It also adds products for large-volume applications, which will complement our portfolio of specialties. And they also brought to the table a whole suite of other customer approvals. So we believe that this acquisition provides a powerful commercial as well as cost synergies with significant further growth opportunity. And in general, e-mobility and electronic coatings is a key area of focus for us, not only in China but around the world.
Great. And then your potential of up to $160 million. Just talk a little bit about that. You took $94 million in this quarter, so would that remaining would be in the second quarter? And can you just tell us what happened here? And kind of what steps have you taken to that it doesn't happen again?
So P.J., there's obviously commercial sensitivity. So we can't go too far in giving too much as far as details, but you'll recall as part of year-end in our Form 10-K we disclosed a reasonable possible amount of up to $250 million. So what you saw in the quarter is we've been working collaboratively with our customers at our customer sites and working through the issue, understanding root cause, getting through testing. So what you saw in the first quarter is -- we made a good amount of, but a number of sites actually came off the table. There weren't any issues, and that's where you see the overall range decreasing from the $250 million to $160 million.
The $94 million, that's where we have line of sight into the actual root call, so that's why we accrued in the first quarter. It's hard to say exactly when we'll reach conclusion on the residual. And if there's actually an issue there, that could result in a probable liability. And that's why we've actually disclosed in the 10-Q, the possible amount of the incremental $65 million, but I can't tell you exactly when we would accrue that or if we would accrue it. And the other thing I did point out earlier, this is before any sort of insurance recoveries, which we're working with our insurance providers right now.
And adding to what Sean said, the root cause has been identified, has been remediated, and additional controls have been put in place so that it does not happen again.
Our next questions come from the line of Laurent Favre with Exane. Please proceed with your question.
Robert, I've got a question on capital allocation. And I guess thank you very much for the disclosure on the acquisition and the size of the acquisition. So it looks like you have spent more on buybacks than on M&A, I guess, so far. In the future, how do you intend to arbitrage between, I guess, buybacks with the upsized buyback envelope versus acquisitions? And can you talk about the M&A pipeline from here? Thank you.
Yes. Well, let me start, I guess, with the M&A pipeline. We've concluded our first substantive acquisition over the past two years. And we have a really full pipeline of bolt-on transactions. That being said, we would not have brought on someone of Jeremy Rowan's caliber unless we were planning on doing much larger acquisitions and other types of ventures. So I think you can expect to see us be more active, but again, valuation discipline as we always have been and I would think of share buybacks and M&A as two areas where we will deploy capital.

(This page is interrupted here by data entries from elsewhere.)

(* ===== verification/Shutdown.v ===== *)
(** * Shutdown.v: [ForceShutdown] and the destruction of the thread pool

The destructors of [thread/src/ThreadPool.cc], [thread/src/Worker.cc] and
[thread/src/Thread.cc], and [ThreadPool::ForceShutdown], as one more thread over the pool
of Pool.v.  A destructor is a list of elementary operations ([dop]): a whole
[ClearAllTask], a [pthread_cancel] of a thread that is busy, a [delete].  [freed] lists
the objects that have been deleted, in order; whoever uses one of them sets [misuse].  A
thread that has been asked to cancel may die where it waits or runs a task ([WDie]).

The theorem: once every thread has ended or died, the destructor ends, deletes every
object of the pool exactly once, uses none afterwards, and deletes exactly the pending
tasks that own themselves; what is lost is in the hands of killed threads.  Without that
condition it is a use after free: [~Worker] deletes the body before [~Thread] cancels the
thread that runs it. *)

From S2P Require Import Prelude Machine Conc SpinlockQueue Worker ThreadPool Pool.

(** The objects of a pool: itself, [worker_], [dispatcher_], and the [Worker]s with their
    [WorkerBody]s. *)
Inductive object : Type := OPool | OSelf | ODispatcher | OWorker (i : nat) | OBody (i : nat).
#[export] Instance object_eq_dec : EqDecision object.
Proof. solve_decision. Defined.

Inductive thread : Type := TDispatcher | TWorker (i : nat).
#[export] Instance thread_eq_dec : EqDecision thread.
Proof. solve_decision. Defined.

Inductive dop : Type :=
| DRunning (b : bool)         (* [running_ = b] *)
| DClear (th : thread)        (* [ClearAllTask] of the body of [th] *)
| DCancel (th : thread)       (* [Thread::Cancel] and [~Thread] *)
| DFree (o : object).

Section Shutdown.
Context {QD QW : Type} {CD : Container ITask QD} {CW : Container ITask QW}.
Variables (workerNum_ max_ maxMsgSize : Z).

Abbreviation pool := (Pool QD QW).

(** ** The destructors *)

Definition ForceShutdown : list dop :=
  DRunning false :: DCancel TDispatcher :: map (fun i => DCancel (TWorker i)) (seq 0 (Z.to_nat workerNum_)).

(** [delete workers_[i]]: [~Worker] deletes the body, whose destructor clears the mailbox;
    then [~Thread]. *)
Definition delete_worker (i : nat) : list dop :=
  [DClear (TWorker i); DFree (OBody i); DCancel (TWorker i); DFree (OWorker i)].

Definition delete_workers (l : list nat) : list dop :=
  mjoin (map (fun i => DCancel (TWorker i) :: delete_worker i) l).

(** [~Dispatcher] *)
Definition delete_dispatcher : list dop :=
  DClear TDispatcher :: delete_workers (seq 0 (Z.to_nat workerNum_)) ++ [DFree ODispatcher].

(** [delete pool]: [~ThreadPool] deletes [worker_], that is its task, the dispatcher, and
    then its [Thread]. *)
Definition delete_pool : list dop :=
  delete_dispatcher ++ [DCancel TDispatcher; DFree OSelf; DFree OPool].

(** ** The world: the pool, the thread that shuts it down, and the system *)

Record world : Type := World {
  pool_ : pool; todo : list dop; clear_at : option loc;
  cancelled : list thread; dead : list thread; freed : list object; misuse : bool
}.

Definition world_init (p : pool) : world := World p [] None [] [] [] false.
(** [AllocWriteBuffer]: [NULL] exactly when the size is out of range or
    [malloc] fails; otherwise the buffer is not held by another client and in no
    free list, it is reset and detached, at least as large as asked for and by
    less than [granularity] larger, and the free lists stay well formed. *)
Theorem AllocWriteBuffer_spec (ok : bool) (sz : Z) (h : heap) (w : HttpWriteBuffer) ls held :
  wb_inv h w ls held ->
  exists h' w' r ls', AllocWriteBuffer ok sz h w = Some (h', w', r) /\ granularity w' = granularity w /\
    match r with
    | None => wb_inv h' w' ls' held /\
        (~ 0 < sz <= Z.of_nat num_slot_ * granularity w \/ ok = false)
    | Some a => wb_inv h' w' ls' (a :: held) /\
        exists x, h' !! a = Some x /\ b_curPtr x = 0 /\ b_curSize x = 0 /\ next_ x = None /\
          sz <= b_size x < sz + granularity w
    end.
Proof.
  intros HI. unfold AllocWriteBuffer.
  destruct (Z.leb_spec sz 0); [|destruct (Z.ltb_spec (Z.of_nat num_slot_ * granularity w) sz)]; cbn [orb].
  1,2: exists h, w, None, ls; repeat (split; [done|]); left; lia.
  destruct (size_class_bounds (granularity w) sz) as [Hk Hsz]; [apply HI|lia|lia|].
  set (k := size_class (granularity w) sz) in *.
  assert (Hkn : (Z.to_nat k < num_slot_)%nat) by (unfold num_slot_ in *; lia).
  destruct (lookup_lt_is_Some_2 (freeBuffer_ w) (Z.to_nat k)) as [p Hp]; [by rewrite (wb_len _ _ _ _ HI)|].
  destruct (lookup_lt_is_Some_2 ls (Z.to_nat k)) as [l Hl]; [by rewrite (wb_lens _ _ _ _ HI)|].
  rewrite Hp. pose proof (wb_path _ _ _ _ HI _ _ _ Hp Hl) as Hpath. destruct p as [a|].
  - destruct l as [|a' l]; [done|]. destruct Hpath as ([= <-]&x&Hx&_). rewrite Hx.
    eexists _, _, _, _. split; [reflexivity|]. split; [done|]. split; [by apply (wb_take h w ls)|].
    exists (recycle None x). rewrite lookup_insert_eq. repeat (split; [done|]). simpl.
    rewrite (wb_class _ _ _ _ HI _ _ a x Hl); [|set_solver|done]. rewrite Z2Nat.id by lia. lia.
  - destruct ok; simpl.
    + eexists _, _, _, _. split; [reflexivity|]. split; [done|]. split.
      * apply (wb_fresh h w ls held (Z.to_nat k)); [done..|]. rewrite Z2Nat.id by lia. done.
      * eexists. rewrite lookup_insert_eq. repeat (split; [done|]). simpl. lia.
    + exists h, w, None, ls. repeat (split; [done|]). by right.
Qed.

If we continue to see our stock be undervalued, we will continue to buy back our stock at greater rates. But we will now systematically buy back our stock to offset dilution, plus an additional few percentage points on top of that at a minimum. And if we have other opportunities due to market aberrations to buy our stock at depressed levels, we will continue to do so. So I think that's really where you would expect to see the majority of our excess capital and cash flow be deployed.
And as a follow-up. You mentioned that there have been no restocking in Refinish in Q1. I was wondering if you could talk about your assessment on inventory levels in Industrial. In particular, given that your volume started to recover very quickly in Q3, seemingly ahead of IP. So there, do you think that inventories have actually normalized already? Or could that happen later this year?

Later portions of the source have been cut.